* Task *
Every line from the beginning of the records below up to the one holding "Python values are" should be quoted exactly; leave out the rest.

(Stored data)
☆ ☆ ☆ ☆

Lemma trial_draw_paths_returns (k : nat) (scale : R) (n : Z) :
  0 <= scale -> (0 <= n)%Z ->
  forall g : nat,
  exists ps g',
    draw_paths (RS := trial_source) k scale n g = Returned (ps, g').
Proof.
  intros Hs Hn. induction k as [|k IH]; intros g; simpl.
  - eexists _, _. reflexivity.
  - unfold bind. simpl. rewrite (trial_normal_returns 0 scale n g Hs Hn).
    destruct (IH (g + Z.to_nat n)%nat) as (ps & g' & Eps).
    rewrite Eps. eexists _, _. reflexivity.
Qed.

Lemma trial_script_body_returns :
  exists v g', script_body (RS := trial_source) O = Returned (v, g').
Proof.
  assert (Hdv : 0 <= 0.2 / sqrt 252) by (apply daily_vol_nonneg; lra).
  unfold script_body, bind.
  rewrite straddle_pricer_mc_unfold, py_int_one_year.
  destruct (trial_draw_paths_returns (Z.to_nat 100) (0.2 / sqrt 252) 252)
    with (g := O) as (ps & g1 & Ep); [lra|lia|].
  rewrite Ep. change ((100 =? 0)%Z) with false. cbv iota.
  rewrite five_prices_unfold, py_int_one_year.
  destruct (trial_draw_batches_returns 5 (0.2 / sqrt 252) 252 10000)
    with (g := g1) as (ms & g2 & Eb); [lra|lia|lia|].
  rewrite Eb.
  unfold simulate_asset_path, bind. rewrite py_int_one_year.
  change (@normal trial_source) with trial_normal.
  rewrite trial_normal_returns by (lra || lia).
  unfold ret. cbv beta iota. cbn [fst snd].
  change (@normal2d trial_source) with trial_normal2d.
  rewrite trial_normal2d_returns by (lra || lia).
  eexists _, _. reflexivity.
Qed.
(** * Bill extraction pipeline (main.py): a shallow embedding

    The development follows main.py function by function:
    [pdf_or_image_to_pages], [find_json], [call_gemini_page],
    [similarity], [dedupe_items] and [extract_from_document].

    Python values are modelled as they reach the code: a [str] is the
    list of its code points, a [float] is a binary64 number (the
    primitive floats of the kernel), an [int] is a [Z], the objects
    returned by [json.loads] are the inductive [pyval].

    Calls into libraries the module imports (Pillow, pdf2image, the
    GenAI client, [json], [str.lower], [float(str)]) are fields of the
    record [Library]; the calls that touch the outside world thread a
    state of type [world] and may raise.  [difflib.SequenceMatcher] is
    small enough to be embedded as it is (module [Difflib]). *)

From Stdlib Require Import ZArith String Ascii.
From Stdlib Require Import PrimFloat FloatOps SpecFloat.
From stdpp Require Import base option list list_numbers.

Set Warnings "-register-all,-inexact-float".

Local Open Scope Z_scope.
Local Open Scope list_scope.

(* ================================================================== *)
(** * Python strings *)

(** A [str]: the sequence of its Unicode code points. *)
Definition pystr := list N.

(** Literals are written as Rocq strings and turned into code points. *)
Fixpoint py (s : string) : pystr :=
  match s with
  | EmptyString => []
  | String c s' => N_of_ascii c :: py s'
  end.

Arguments py : simpl never.

Definition len {A} (l : list A) : Z := Z.of_nat (length l).

Definition pystr_eqb (s t : pystr) : bool := bool_decide (s = t).

(** [startswith_b sub text]: [text.startswith(sub)]. *)
Fixpoint startswith_b (sub text : pystr) : bool :=
  match sub, text with
  | [], _ => true
  | _ :: _, [] => false
  | c :: sub', d :: text' => N.eqb c d && startswith_b sub' text'
  end.

(** [text.endswith(sub)]. *)
Definition endswith (text sub : pystr) : bool :=
  startswith_b (reverse sub) (reverse text).

(** [text.find(sub)] scanning from index [i]: the lowest index at which
    [sub] occurs, or [-1]. *)
Fixpoint find_from (sub text : pystr) (i : Z) : Z :=
  if startswith_b sub text then i
  else match text with
       | [] => -1
       | _ :: text' => find_from sub text' (i + 1)
       end.

Definition find (text sub : pystr) : Z := find_from sub text 0.

(** [text.rfind(sub)]: the highest index at which [sub] occurs, or [-1].
    [last] is the highest index seen so far. *)
Fixpoint rfind_from (sub text : pystr) (i last : Z) : Z :=
  let last' := if startswith_b sub text then i else last in
  match text with
  | [] => last'
  | _ :: text' => rfind_from sub text' (i + 1) last'
  end.

Definition rfind (text sub : pystr) : Z := rfind_from sub text 0 (-1).

(** Slice bounds as Python clamps them: a negative bound counts from the
    end, and both ends are brought into [0 .. len]. *)
Definition clamp_index (n i : Z) : Z :=
  if i <? 0 then Z.max 0 (i + n) else Z.min i n.

(** [text[start:stop]]. *)
Definition slice {A} (text : list A) (start stop : Z) : list A :=
  let n := len text in
  let lo := clamp_index n start in
  let hi := clamp_index n stop in
  drop (Z.to_nat lo) (take (Z.to_nat hi) text).

(* ================================================================== *)
(** * Floats *)

(** [float(n)] for an [int]: rounding to nearest, ties to even; [None]
    stands for the [OverflowError] of an [int] too large for a float. *)
Definition float_of_int (z : Z) : option float :=
  let f := SF2Prim (binary_normalize prec emax z 0 false) in
  if PrimFloat.is_infinity f then None else Some f.

(** Lengths and match counts are far below [2^53]: the conversion that
    [2.0 * matches / length] performs is exact. *)
Definition float_of_count (z : Z) : float :=
  SF2Prim (binary_normalize prec emax z 0 false).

☆ ☆ ☆ ☆

* Solution for this problem *
Lemma trial_draw_paths_returns (k : nat) (scale : R) (n : Z) :
  0 <= scale -> (0 <= n)%Z ->
  forall g : nat,
  exists ps g',
    draw_paths (RS := trial_source) k scale n g = Returned (ps, g').
Proof.
  intros Hs Hn. induction k as [|k IH]; intros g; simpl.
  - eexists _, _. reflexivity.
  - unfold bind. simpl. rewrite (trial_normal_returns 0 scale n g Hs Hn).
    destruct (IH (g + Z.to_nat n)%nat) as (ps & g' & Eps).
    rewrite Eps. eexists _, _. reflexivity.
Qed.

Lemma trial_script_body_returns :
  exists v g', script_body (RS := trial_source) O = Returned (v, g').
Proof.
  assert (Hdv : 0 <= 0.2 / sqrt 252) by (apply daily_vol_nonneg; lra).
  unfold script_body, bind.
  rewrite straddle_pricer_mc_unfold, py_int_one_year.
  destruct (trial_draw_paths_returns (Z.to_nat 100) (0.2 / sqrt 252) 252)
    with (g := O) as (ps & g1 & Ep); [lra|lia|].
  rewrite Ep. change ((100 =? 0)%Z) with false. cbv iota.
  rewrite five_prices_unfold, py_int_one_year.
  destruct (trial_draw_batches_returns 5 (0.2 / sqrt 252) 252 10000)
    with (g := g1) as (ms & g2 & Eb); [lra|lia|lia|].
  rewrite Eb.
  unfold simulate_asset_path, bind. rewrite py_int_one_year.
  change (@normal trial_source) with trial_normal.
  rewrite trial_normal_returns by (lra || lia).
  unfold ret. cbv beta iota. cbn [fst snd].
  change (@normal2d trial_source) with trial_normal2d.
  rewrite trial_normal2d_returns by (lra || lia).
  eexists _, _. reflexivity.
Qed.
(** * Bill extraction pipeline (main.py): a shallow embedding

    The development follows main.py function by function:
    [pdf_or_image_to_pages], [find_json], [call_gemini_page],
    [similarity], [dedupe_items] and [extract_from_document].

    Python values are modelled as they reach the code: a [str] is the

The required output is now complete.